Overloaded signatures:

permutation(dtype, n, /)

Return a random permutation of indices [0, n).

Parameters:
  • dtype (type) – A Dr.Jit array type (e.g., dr.cuda.UInt32) that selects the backend. The return type is the corresponding UInt32 type for that backend.

  • n (int) – Length of the permutation (must be non-negative).

permutation(x, /, axis=0)

Return a shuffled copy of an array or tensor.

Parameters:
  • x (drjit.ArrayBase) – Input array or tensor to shuffle.

  • axis (int) – Axis along which to shuffle (tensors only, default: 0). Negative indices are supported.

clone() Generator

Mask operations

Also relevant here are any(), all(), none(), and count().

drjit.select(arg0: object, arg1: object | None, arg2: object | None) object
drjit.select(arg0: bool, arg1: object | None, arg2: object | None) object

Overloaded function.

  1. select(arg0: object, arg1: object | None, arg2: object | None) -> object

Select elements from inputs based on a condition

This function uses a first mask argument to select between the subsequent two arguments. It implements the following component-wise operation:

\[\mathrm{result}_i = \begin{cases} \texttt{arg1}_i,\quad&\text{if }\texttt{arg0}_i,\\ \texttt{arg2}_i,\quad&\text{otherwise.} \end{cases}\]
Parameters:
  • arg0 (bool | drjit.ArrayBase) – A Python or Dr.Jit mask type

  • arg1 (int | float | drjit.ArrayBase) – A Python or Dr.Jit type, whose entries should be returned for True-valued mask entries.

  • arg2 (int | float | drjit.ArrayBase) – A Python or Dr.Jit type, whose entries should be returned for False-valued mask entries.

Returns:

Component-wise result of the selection operation

Return type:

float | int | drjit.ArrayBase

  1. select(arg0: bool, arg1: object | None, arg2: object | None) -> object

drjit.isinf(arg, /)

Performs an elementwise test for positive or negative infinity

Parameters:

arg (object) – A Dr.Jit array or other kind of numeric sequence type.

Returns:

A mask value describing the result of the test

Return type:

mask_t(arg)

drjit.isnan(arg, /)

Performs an elementwise test for NaN (Not a Number) values

Parameters:

arg (object) – A Dr.Jit array or other kind of numeric sequence type.

Returns:

A mask value describing the result of the test.

Return type:

mask_t(arg)

drjit.isfinite(arg, /)

Performs an elementwise test that checks whether values are finite and not equal to NaN (Not a Number)

Parameters:

arg (object) – A Dr.Jit array or other kind of numeric sequence type.

Returns:

A mask value describing the result of the test

Return type:

mask_t(arg)

drjit.allclose(a: object, b: object, rtol: float | None = None, atol: float | None = None, equal_nan: bool = False) bool

Returns True if two arrays are element-wise equal within a given error tolerance.

The function considers both absolute and relative error thresholds. In particular, a and b are considered equal if all elements satisfy

\[|a - b| \le |b| \cdot \texttt{rtol} + \texttt{atol}. \]

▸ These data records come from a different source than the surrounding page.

(* ===== verification/EscapeMisses.v ===== *)
(** * EscapeMisses: the escape analyses on concrete programs.

    One program of the fragment on which [EscapeResults] applies, and programs outside of it
    where a parameter leaks that [param_escape_param_escapes] calls non-escaping. *)
From Stdlib Require Import ZArith Lia Ascii String Bool.
From stdpp Require Import base list numbers option strings sets.
From S2P Require Import Prelude Token Escape EscapePasses EscapeFacts EscapeSem EscapeSound EscapeResults.

Definition named (x : string) : Expr := Identifier x.
Definition call_of (f : string) (args : list Expr) : Expr := CallExpr 0 (Identifier f) args false.
Definition store (lhs rhs : Expr) : Stmt := ExprStmt (BinaryExpr TOKEN_ASSIGN lhs rhs).
Definition func (f : string) (params : list string) (body : list Stmt) : FuncDecl :=
  mkFunc (Some f) false [params] (Some body).

(** The parameter [i] of [f] leaks in some execution, and the analysis says that it does not. *)
Definition missed (method_values : bool) (P : Program) (f : string) (i : nat) : Prop :=
  exists fd body st c, FuncDeclaration fd ∈ P /\ fd_name fd = Some f /\ fd_body fd = Some body /\
    exec P method_values (param_mode fd body) (enter fd) body st c /\ i ∈ ds_leaked st /\
    param_escape_param_escapes (Some (Param.param_escape_analyze P)) f i = false.

(** [G = x] and the like, run alone. *)
Lemma run_one P mv md st s st' : exec1 P mv md st s st' -> exec P mv md st [s] st' true.
Proof. intros H. eapply ex_next; [exact H|apply ex_end]. Qed.

Lemma eval_name P mv md r x t : dlookup x r = Some t -> eval P mv md r (Identifier x) t [].
Proof. intros E. pose proof (ev_name P mv md r x) as H. by rewrite E in H. Qed.

Lemma store_outside P mv md st x y t : x <> "_"%string -> dlookup x (ds_env st) = None ->
  dlookup y (ds_env st) = Some t -> exec1 P mv md st (store (named x) (named y)) (leak t (leak [] st)).
Proof.
  intros Hx Ho Hy. apply x1_expr. eapply xe_assign; [done|by apply eval_name|]. by apply as_outside.
Qed.

(** [func keep(p) { G = p }] *)
Definition keep : FuncDecl := func "keep" ["p"%string] [store (named "G") (named "p")].

Lemma keep_leaks P mv : exec P mv (param_mode keep [store (named "G") (named "p")]) (enter keep)
  [store (named "G") (named "p")] (leak [0] (leak [] (enter keep))) true.
Proof. apply run_one. by apply store_outside. Qed.

(** A call of [keep] leaks its argument. *)
Lemma call_keep P mv md r x t : function_of P "keep" = Some keep -> dlookup "keep" r = None ->
  dlookup x r = Some t -> eval P mv md r (call_of "keep" [named x]) [] ((t ++ []) ++ [] ++ []).
Proof.
  intros Hf Hk Hx.
  refine (ev_call P mv md r 0 "keep" [named x] false keep _ [t] ([] ++ []) _ true Hk Hf eq_refl _ (keep_leaks P mv)).
  apply evs_cons; [by apply eval_name|apply evs_nil].
Qed.

(** [func user(a, b) { x := a; keep(x) }], after [keep]. *)
Definition user_body : list Stmt := [VarDecl ["x"%string] [named "a"]; ExprStmt (call_of "keep" [named "x"])].
Definition user : FuncDecl := func "user" ["a"; "b"]%string user_body.
Definition keep_user : Program := [FuncDeclaration keep; FuncDeclaration user].

Lemma user_leaks : exec keep_user false (param_mode user user_body) (enter user) user_body
  (mkSt [("x", [0]); ("a", [0]); ("b", [1])]%string [0] []) true.
Proof.
  eapply ex_next.
  - eapply (x1_declare _ _ _ _ _ ["x"%string] [named "a"] [[0]]); [by left|].
    eapply evs_cons; [by apply eval_name|apply evs_nil].
  - apply run_one, x1_expr.
    apply (xe_expr _ _ _ (mkSt [("x", [0]); ("a", [0]); ("b", [1])]%string [] []) _ [] [0]); [done|].
    by apply (call_keep _ _ _ _ "x" [0]).
Qed.

Lemma param_escape_sound_witness :
  ParamSound.program_ok keep_user = true /\
  param_escape_param_escapes (Some (Param.param_escape_analyze keep_user)) "user" 0 = true /\
  param_escape_param_escapes (Some (Param.param_escape_analyze keep_user)) "user" 1 = false.
Proof.
  assert (ParamSound.program_ok keep_user = true) as Hok by (vm_compute; reflexivity).
  split; [exact Hok|]. split; [|vm_compute; reflexivity].
  apply (param_escape_sound keep_user "user" user user_body _ true 0 Hok ltac:(by right; left) eq_refl eq_refl user_leaks).
  by left.
Defined.

Lemma user_local_leaks : exec keep_user false (LocalSound.local_mode ["x"%string] user_body)
  (LocalSound.local_enter user) user_body (mkSt [("x", [0]); ("a", []); ("b", [])]%string [0] []) true.
Proof.
  eapply ex_next.
  - eapply (x1_declare _ _ _ _ _ ["x"%string] [named "a"] [[]]); [by left|].
    eapply evs_cons; [by apply eval_name|apply evs_nil].
  - apply run_one, x1_expr.
    apply (xe_expr _ _ _ (mkSt [("x", [0]); ("a", []); ("b", [])]%string [] []) _ [] [0]); [done|].
    by apply (call_keep _ _ _ _ "x" [0]).
Qed.

Lemma local_escape_sound_witness :
  let sums := Some (Param.param_escape_analyze keep_user) in
  LocalSound.locals_ok keep_user sums user user_body ["x"%string] = true /\
  Local.local_escape_local_escapes (Local.local_escape_analyze keep_user sums) "user" "x" = true.
Proof.
  assert (ParamSound.program_ok keep_user = true) as HP by (vm_compute; reflexivity).
  assert (Local.ls_local_names (Local.analyze_function (Some (Param.param_escape_analyze keep_user)) "user" user_body)
    = ["x"%string]) as En by (vm_compute; reflexivity).
  assert (LocalSound.locals_ok keep_user (Some (Param.param_escape_analyze keep_user)) user user_body ["x"%string] = true)
    as Hok by (vm_compute; reflexivity).
  split; [exact Hok|].
  pose proof (local_escape_sound keep_user "user" false [["a"; "b"]%string] user_body
    (mkSt [("x", [0]); ("a", []); ("b", [])]%string [0] []) true "x" 0) as H.
  cbv zeta in H. rewrite En in H. apply (H HP Hok ltac:(by right; left) user_local_leaks eq_refl). by left.
Defined.

Lemma walks_settle_witness :
  is_Some (ParamSound.param_walk (ParamFacts.finished_registry keep_user) (params_of user) user_body) /\
  is_Some (LocalSound.local_walk (Some (Param.param_escape_analyze keep_user)) ["x"%string] user_body).
Proof.
  apply (walks_settle keep_user (ParamFacts.finished_registry keep_user)
    (Some (Param.param_escape_analyze keep_user)) user user_body ["x"%string]);
    apply Nat.ltb_lt; vm_compute; reflexivity.
Defined.

(** ** Outside of the fragment *)
(** [func f(p) { m := p; m = G; m[0] = p }]: what [m] held once is taken to be in it still. *)
Definition overwritten_body : list Stmt :=
  [VarDecl ["m"%string] [named "p"]; store (named "m") (named "G"); store (IndexExpr (named "m") Literal) (named "p")].

Definition overwritten : Program := [FuncDeclaration (func "f" ["p"%string] overwritten_body)].

(** [func f(p, v) { keep(p)[0] = v }]: the call in the place is not looked at. *)
Definition called_place_body : list Stmt := [store (IndexExpr (call_of "keep" [named "p"]) Literal) (named "v")].

Definition called_place : Program :=
  [FuncDeclaration keep; FuncDeclaration (func "f" ["p"; "v"]%string called_place_body)].

(** [func f(p) { { x := 0 }; x = p }]: the global [x] is taken for the inner one. *)
Definition same_name_body : list Stmt := [BlockStmt [VarDecl ["x"%string] [Literal]]; store (named "x") (named "p")].

Definition same_name : Program := [FuncDeclaration (func "f" ["p"%string] same_name_body)].

(** [func f(p, len) { len(p) }]: the local [len] is taken for the builtin. *)
Definition shadowed_body : list Stmt := [ExprStmt (call_of "len" [named "p"])].

Definition shadowed : Program := [FuncDeclaration (func "f" ["p"; "len"]%string shadowed_body)].

(** [func (r) keep(p) {}], [func keep(p) { G = p }], [func f(p) { keep(p) }]: the method's
    summary is the first under the name. *)
Definition method_first_body : list Stmt := [ExprStmt (call_of "keep" [named "p"])].

Definition method_first : Program :=
  [FuncDeclaration (mkFunc (Some "keep"%string) true [["r"%string]; ["p"%string]] (Some []));
   FuncDeclaration keep; FuncDeclaration (func "f" ["p"%string] method_first_body)].

(** [func f(p) { g := p.Keep; g() }]: the receiver goes along with the method value. *)
Definition method_value_body : list Stmt :=
  [VarDecl ["g"%string] [SelectorExpr (named "p") "Keep"]; ExprStmt (call_of "g" [])].

Definition method_value : Program := [FuncDeclaration (func "f" ["p"%string] method_value_body)].

Ltac misses fd st :=
  exists fd; eexists; exists st, true; split; [apply list_elem_of_In; cbv; auto|]; split; [reflexivity|];
  split; [reflexivity|]; split; [|split; [by left|vm_compute; reflexivity]].

Lemma overwritten_missed : missed false overwritten "f" 0.
Proof.
  misses (func "f" ["p"%string] overwritten_body) (mkSt [("m", []); ("p", [0])]%string [0] []).
  eapply ex_next; [|eapply ex_next; [|apply run_one]].
  - eapply (x1_declare _ _ _ _ _ ["m"%string] [named "p"] [[0]]); [by left|].
    eapply evs_cons; [by apply eval_name|apply evs_nil].
  - apply x1_expr. apply (xe_assign _ _ _ (mkSt [("m", [0]); ("p", [0])]%string [] []) _ _ _ [] []);
      [done|exact (ev_name _ _ _ [("m", [0]); ("p", [0])]%string "G")|].
    by apply (as_local _ _ _ (mkSt [("m", [0]); ("p", [0])]%string [] []) "m" [] _ [0]).
  - apply x1_expr.
    apply (xe_assign _ _ _ (mkSt [("m", []); ("p", [0])]%string [] []) _ _ _ [0] []); [done|by apply eval_name|].
    refine (as_index _ _ _ (mkSt [("m", []); ("p", [0])]%string [] []) (named "m") Literal [0] false [] [] [] [] _ _);
      [by apply eval_name|].
    by apply (ev_elements _ _ _ _ Literal [] [] []); [|apply evs_nil].
Qed.

Lemma called_place_missed : missed false called_place "f" 0.
Proof.
  exists (func "f" ["p"; "v"]%string called_place_body), called_place_body,
    (mkSt [("p", [0]); ("v", [1])]%string [1; 0] []), true.
  split; [by right; left|]. split; [reflexivity|]. split; [reflexivity|].
  split; [|split; [by right; left|vm_compute; reflexivity]].
  apply run_one, x1_expr.
  apply (xe_assign _ _ _ (mkSt [("p", [0]); ("v", [1])]%string [] []) _ _ _ [1] []); [done|by apply eval_name|].
  refine (as_index _ _ _ (mkSt [("p", [0]); ("v", [1])]%string [] []) (call_of "keep" [named "p"]) Literal [1] false
    [] [0] [] [] _ _).
  - by apply (call_keep _ _ _ _ "p" [0]).
  - by apply (ev_elements _ _ _ _ Literal [] [] []); [|apply evs_nil].
Qed.

Lemma same_name_missed : missed false same_name "f" 0.
Proof.
  misses (func "f" ["p"%string] same_name_body) (mkSt [("p", [0])]%string [0] []).
  eapply ex_next; [|apply run_one].
  - eapply (x1_block _ _ _ _ _ _ (mkSt [("x", []); ("p", [0])]%string [] [])); [by left|]. apply run_one.
    refine (x1_declare _ _ _ (mkSt [("p", [0])]%string [] []) _ ["x"%string] [Literal] [[]] ([] ++ []) _ _); [by left|].
    eapply evs_cons; [|apply evs_nil]. by apply (ev_elements _ _ _ _ Literal [] [] []); [|apply evs_nil].
  - by apply (store_outside _ _ _ (mkSt [("p", [0])]%string [] []) "x" "p" [0]).
Qed.

Lemma shadowed_missed : missed false shadowed "f" 0.
Proof.
  misses (func "f" ["p"; "len"]%string shadowed_body) (mkSt [("p", [0]); ("len", [1])]%string [0] []).
  apply run_one, x1_expr.
  apply (xe_expr _ _ _ (mkSt [("p", [0]); ("len", [1])]%string [] []) _ [0] [0]); [done|].
  apply (ev_call_opaque _ false _ _ 0 (named "len") [named "p"] false [1] [] [[0]] ([] ++ [])).
  - left. by exists [1].
  - by apply eval_name.
  - apply evs_cons; [by apply eval_name|apply evs_nil].
Qed.

Lemma method_first_missed : missed false method_first "f" 0.
Proof.
  misses (func "f" ["p"%string] method_first_body) (mkSt [("p", [0])]%string [0] []).
  apply run_one, x1_expr. apply (xe_expr _ _ _ (mkSt [("p", [0])]%string [] []) _ [] [0]); [done|].
  by apply (call_keep _ _ _ _ "p" [0]).
Qed.

Lemma method_value_missed : missed true method_value "f" 0.
Proof.
  misses (func "f" ["p"%string] method_value_body) (mkSt [("g", [0]); ("p", [0])]%string [0] []).
  eapply ex_next; [|apply run_one].
  - eapply (x1_declare _ _ _ _ _ ["g"%string] _ [[0]]); [by left|].
    eapply evs_cons; [|apply evs_nil]. eapply ev_inner; [reflexivity|by apply eval_name].
  - apply x1_expr. apply (xe_expr _ _ _ (mkSt [("g", [0]); ("p", [0])]%string [] []) _ [0] [0]); [done|].
    apply (ev_call_opaque _ true _ _ 0 (named "g") [] false [0] [] [] []).
    + left. by exists [0].
    + by apply eval_name.
    + apply evs_nil.
Qed.

(** C20: outside of the fragment a parameter can leak that the analysis calls non-escaping: an
    overwritten container, a call in an assigned place, a global with the name of an inner local,
    a shadowed builtin, a method with the name of a function, and a bound method value. *)
Theorem param_escape_misses :
  missed false overwritten "f" 0 /\ missed false called_place "f" 0 /\ missed false same_name "f" 0 /\
  missed false shadowed "f" 0 /\ missed false method_first "f" 0 /\ missed true method_value "f" 0.
Proof.
  split_and!; [apply overwritten_missed|apply called_place_missed|apply same_name_missed|apply shadowed_missed
    |apply method_first_missed|apply method_value_missed].
Qed.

If not specified, the constants atol and rtol are chosen depending on the precision of the input arrays:

Precision

rtol

atol

float64

1e-5

1e-8

float32

1e-3

1e-5

float16

1e-1

1e-2

Note that these constants used are fairly loose and far larger than the roundoff error of the underlying floating point representation. The double precision parameters were chosen to match the behavior of numpy.allclose().

Parameters:
  • a (object) – A Dr.Jit array or other kind of numeric sequence type.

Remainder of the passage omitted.